The identity of the Munster SHC finalists was confirmed in Ennis on Sunday when Clare’s 0-24 to 1-21 draw with All-Ireland champions Limerick confirmed that they will meet again at Semple Stadium on June 5 with the provincial honors to be decided between these neighbors and fierce rivals.

Such was the quality of Sunday’s game that nobody will want to miss the replay, but for Limerick fans, the more pressing matter is the availability of star forward Gearoid Hegarty who received a second yellow card and a red from referee Colm Lyons late on.

Limerick were livid with the decision and will now appeal it according to manager John Kiely after Diarmaid Byrnes rescued the draw for his side with a late point from a free, his seventh in all.

“We’ve watched it back there on the tape and it’s quite clear that there was no contact. The Clare player basically just grabbed his stomach and jumped straight down on the ground, there was no contact,” said Kiely who confirmed the appeal.

“It’s very disappointing, it was much ado about nothing. It’s a card we’ll expect to be rescinded completely. It is important that decisions are rectified if there is a mistake made. I think it is clear in this instance that there was a mistake made.

“There’s a narrative there at the moment that Gearoid is playing on the edge or doing x, y, or z, and it’s feeding into people’s decision-making. It needs to stop, because it’s going to have a big impact and it’s disappointing to see a player do that. Gearoid is a very experienced player at this stage and he’s well able to cope with that attention and that expectation that might be out there.

“It was a cracking game, there was very little space and both sides really went at it. There was a massive intensity to the game and we will do it all again in a few weeks.”

Asked about a breach of team protocols last week when a Limerick panel member fell the wrong side of the law, Kiely said, “We have moved on from that. They say a week is a long time in politics. It is even longer in sport.”

Clare manager Brian Lohan again reserved special praise for the talismanic Tony Kelly who scored 16 of his team’s tally of 24 points. “We see it every single training session. He’s just a top guy in every area that you look, regardless of what you look at he’s just a top guy and he’s been like that for a long number of years,” said Lohan.
“We had him in UL like and every match that he played he was man of a match or almost every game you know.  He’s just a phenomenal guy.” 

Cork’s shock win over Deise

Cork threw a cat amongst the pigeons with the 2-22 to 1-19 win over Waterford at Walsh Park that keeps their own Championship hopes for the season alive and leaves the Deise sweating ahead of the final round of games in the Munster SHC next weekend.

The win was no more than the Rebels deserved on a day when Patrick Horgan became the highest scorer in hurling Championship history as he moved onto a grand tally of 22-505 (571 points) in 69 matches after scoring four points in this win to surpass Joe Canning.

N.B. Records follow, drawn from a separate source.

(* ===== verification/UdpDeframer.v ===== *)
(** * UDP deframer driver: [example/cpp/udp_deframer_comp.hpp] and [.cpp]

    Control, configuration and counters of the deframer, refining
    [deframer_config] of UdpDevice.v. *)

From S2P Require Import Prelude Effects Utils RegInterface RegFile MacDevice UdpDevice UdpFramer.

Definition udp_ip_deframer_component_id : Z := 106.
Definition reg_num_control : Z := 1.
Definition reg_num_dst_port : Z := 3.
Definition reg_num_dst_addr : Z := 4.
Definition reg_num_broadcast_addr : Z := 5.
Definition reg_num_valid_pkt_count : Z := 6.
Definition reg_num_dropped_pkt_count : Z := 7.
#[export] Hint Unfold reg_num_control reg_num_dst_port reg_num_dst_addr reg_num_broadcast_addr
  reg_num_valid_pkt_count reg_num_dropped_pkt_count : regs.

Record config_t := Config { ip : Z; broadcast_ip : Z; port : Z }.

Definition udp_deframer_at (offset : Z) : reg_comp := RegComp offset udp_ip_deframer_component_id.
Definition udp_deframer_comp_new (offset : Z) : io busE reg_comp :=
  let this := udp_deframer_at offset in
  ok ← probe this;
  if negb ok then io_throw "Failed to probe UDP IP framercomp" else mret this.

Definition reset (c : reg_comp) : io busE unit :=
  reg ← reg_read c reg_num_control;
  _ ← reg_write c reg_num_control (set_bit reg 2);
  _ ← bus_sleep 100;
  reg_write c reg_num_control (clear_bit reg 2).

Definition set_enable (c : reg_comp) (enable : bool) : io busE unit :=
  reg ← reg_read c reg_num_control;
  let reg := if enable then set_bit reg 0 else clear_bit reg 0 in
  reg_write c reg_num_control reg.

Definition get_idle (c : reg_comp) : io busE bool :=
  reg ← reg_read c reg_num_control; mret (get_bit reg 1).

Definition set_config (c : reg_comp) (config : config_t) : io busE unit :=
  _ ← reg_write c reg_num_dst_port (port config);
  _ ← reg_write c reg_num_dst_addr (ip config);
  reg_write c reg_num_broadcast_addr (broadcast_ip config).

Definition get_valid_packet_count (c : reg_comp) : io busE Z :=
  v ← reg_read c reg_num_valid_pkt_count; mret (u16 v).
Definition get_dropped_packet_count (c : reg_comp) : io busE Z :=
  v ← reg_read c reg_num_dropped_pkt_count; mret (u16 v).

(** ** Abstract operations *)
Inductive deframer_op := DeframerReset | DeframerEnable (b : bool) | DeframerSetConfig (c : config_t).

Definition deframer_prog (this : reg_comp) (op : deframer_op) : io busE unit :=
  match op with
  | DeframerReset => reset this
  | DeframerEnable b => set_enable this b
  | DeframerSetConfig c => set_config this c
  end.

Definition deframer_spec (op : deframer_op) (f : deframer_config) : deframer_config :=
  match op with
  | DeframerReset =>
      DeframerConfig (deframer_enable f) false (deframer_port f) (deframer_address f)
        (broadcast_address f)
  | DeframerEnable b =>
      DeframerConfig b (deframer_reset f) (deframer_port f) (deframer_address f)
        (broadcast_address f)
  | DeframerSetConfig c =>
      DeframerConfig (deframer_enable f) (deframer_reset f) (u16 (port c)) (ip c) (broadcast_ip c)
  end.

Fixpoint deframer_ops (this : reg_comp) (ops : list deframer_op) : io busE unit :=
  match ops with
  | [] => mret tt
  | op :: ops' => _ ← deframer_prog this op; deframer_ops this ops'
  end.

(** ** Lemmas *)
Section OnDeframer.
Context {D : Device} {base : Z} {hw : trace -> deframer_hw} {F : IsDeframer D base hw}.

Lemma deframer_control t :
  deframer_rdata base hw t 1 = control_word base (deframer_idle (hw t)) t.
Proof. done. Qed.

Lemma deframer_set_control t u b k (v := deframer_rdata base hw t 1)
    (d := if b : bool then set_bit v k else clear_bit v k) :
  0 <= k < 32 -> (forall r, wdata base u r = wdata base t r) ->
  deframer_cfg base (u ++ [wr base 1 d]) =
  DeframerConfig (if k =? 0 then b else deframer_enable (deframer_cfg base t))
    (if k =? 2 then b else deframer_reset (deframer_cfg base t))
    (deframer_port (deframer_cfg base t)) (deframer_address (deframer_cfg base t))
    (broadcast_address (deframer_cfg base t)).
Proof.
  intros Hk Hu.
  destruct (control_update (n := C_UDP_IP_DEFRAMER_COMP_NUM_REGS) (fun t => deframer_idle (hw t))
              ltac:(reg_bounds) deframer_control t b k u Hk) as [Hw Hb].
  unfold deframer_cfg. cbn [deframer_enable deframer_reset deframer_port deframer_address
    broadcast_address].
  fold v in Hw, Hb. fold d in Hw, Hb.
  rewrite Hw, !(wdata_control_other (n := C_UDP_IP_DEFRAMER_COMP_NUM_REGS) ltac:(reg_bounds) u _ d)
    by reg_bounds.
  rewrite !Hu, !Hb by tauto. by rewrite (Z.eqb_sym 0 k), (Z.eqb_sym 2 k).
Qed.

Lemma run_deframer_reset t :
  let v := deframer_rdata base hw t 1 in
  run (reset (udp_deframer_at base)) t =
    (Ok tt, (((t ++ [rd base 1 v]) ++ [wr base 1 (set_bit v 2)]) ++ [EvSleep 100])
              ++ [wr base 1 (clear_bit v 2)]).
Proof. unfold reset, udp_deframer_at. by drive. Qed.

Lemma run_deframer_op op t :
  exists t', run (deframer_prog (udp_deframer_at base) op) t = (Ok tt, t') /\
    deframer_cfg base t' = deframer_spec op (deframer_cfg base t).
Proof.
  destruct op as [|b|c]; cbn [deframer_prog deframer_spec].
  - rewrite run_deframer_reset. eexists. split; [reflexivity|].
    set (v := deframer_rdata base hw t 1).
    set (u := ((t ++ [rd base 1 v]) ++ [wr base 1 (set_bit v 2)]) ++ [EvSleep 100]).
    assert (E : forall d, deframer_cfg base (u ++ [wr base 1 d]) = deframer_cfg base (t ++ [wr base 1 d])).
    { intros d. unfold deframer_cfg, u. rewrite !wdata_wr by reg_bounds. cbn [Z.eqb Pos.eqb].
      by rewrite !wdata_sleep, !wdata_wr, !wdata_rd by reg_bounds. }
    rewrite E. by apply (deframer_set_control t t false 2).
  - unfold set_enable, udp_deframer_at. drive. eexists. split; [reflexivity|].
    apply (deframer_set_control t _ b 0); [lia|]. intros r. by rewrite wdata_rd.
  - unfold set_config, udp_deframer_at. drive. eexists. split; [reflexivity|].
    unfold deframer_cfg. by rewrite !wdata_wr by reg_bounds.
Qed.
End OnDeframer.

(** ** Properties *)

(** C39. On a component whose registers hold what is written, the deframer driver refines its
    abstract configuration over any sequence of calls; [reset] holds the reset bit for its 100 us wait and clears it with
    the enable unchanged; the two counters are the hardware's. *)
Theorem deframer_driver_refines D base hw `{!IsDeframer D base hw} t :
  (forall ops, exists t', run (deframer_ops (udp_deframer_at base) ops) t = (Ok tt, t') /\
     deframer_cfg base t' = foldl (fun c op => deframer_spec op c) (deframer_cfg base t) ops) /\
  (exists t1 d, run (reset (udp_deframer_at base)) t =
       (Ok tt, (t1 ++ [EvSleep 100]) ++ [wr base 1 d]) /\
     deframer_reset (deframer_cfg base t1) = true /\
     deframer_enable (deframer_cfg base t1) = deframer_enable (deframer_cfg base t)) /\
  (run (get_valid_packet_count (udp_deframer_at base)) t).1 =
    Ok (wrap 16 (valid_packets_count (hw t))) /\
  (run (get_dropped_packet_count (udp_deframer_at base)) t).1 =
    Ok (wrap 16 (dropped_packets (hw t))).
Proof.
  split_and!.
  - intros ops. revert t. induction ops as [|op ops IH]; intros t; cbn [deframer_ops foldl].
    + by exists t.
    + destruct (run_deframer_op (base := base) op t) as (t1 & Hr & Hc).
      destruct (IH t1) as (t' & Hr' & Hc'). exists t'. by rewrite run_bind, Hr, <- Hc.
  - eexists _, _. split; [apply run_deframer_reset|].
    rewrite (deframer_set_control t _ true 2); [done|lia|]. intros r. by rewrite wdata_rd.
  - unfold get_valid_packet_count, udp_deframer_at. drive. cbn. by rewrite wrap_wrap by lia.
  - unfold get_dropped_packet_count, udp_deframer_at. drive. cbn. by rewrite wrap_wrap by lia.
Qed.

(** ** Witnesses *)
Definition example_deframer_hw (t : trace) : deframer_hw := DeframerHw true 7 (Z.of_nat (length t)) 0.
Definition example_deframer : Device := reg_file 0x300 9 (deframer_rdata 0x300 example_deframer_hw).
#[export] Instance example_deframer_ok : IsDeframer example_deframer 0x300 example_deframer_hw.
Proof. apply reg_file_ok; reg_bounds. Qed.

Lemma deframer_driver_refines_witness :
  exists t', run (Handler0 := @trace_handler example_deframer)
      (deframer_ops (udp_deframer_at 0x300)
         [DeframerReset; DeframerSetConfig (Config 0xC0A80001 0xC0A800FF 6001); DeframerEnable true]) []
      = (Ok tt, t') /\
    deframer_cfg 0x300 t' = DeframerConfig true false 6001 0xC0A80001 0xC0A800FF.
Proof.
  destruct (proj1 (deframer_driver_refines example_deframer 0x300 example_deframer_hw [])
    [DeframerReset; DeframerSetConfig (Config 0xC0A80001 0xC0A800FF 6001); DeframerEnable true])
    as (t' & Hr & Hc).
  exists t'. split; [exact Hr|]. rewrite Hc. vm_compute. reflexivity.
Defined.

Rebels boss Kieran Kingston led the praise for Horgan when he said, “It’s unbelievable. To have done what he has done, for hurling, and not just in Cork. And what he continues to do. And nationally, a player who has only played in two All-Ireland finals throughout his career, but still has that record of scoring – it’s an incredible achievement. An incredible achievement. We all express our congratulations and thanks, for what he has done and what he continues to do.”

For Waterford supremo Liam Cahill it was just a poor day at the office. He commented, “We weren’t good enough, simple as. We hurled like a car on dirty petrol, just chugging along. It is just not acceptable. It is not acceptable to the big Waterford support that came here. It’s terribly, bitterly disappointing.

“Cork bullied us around the field today. That’s something we committed to, in that we wouldn’t allow any team to bully us. From the throw in, we had players that were introduced to proper Munster championship hurling. That’s what it was going to be here. When the questions were really asked around the cut and thrust of championship hurling, we were more or less looking to the officials and out to the line rather than to what was going on between the lines.”

*This roundup first appeared in the May 18 edition of the weekly Irish Voice newspaper, sister publication to IrishCentral.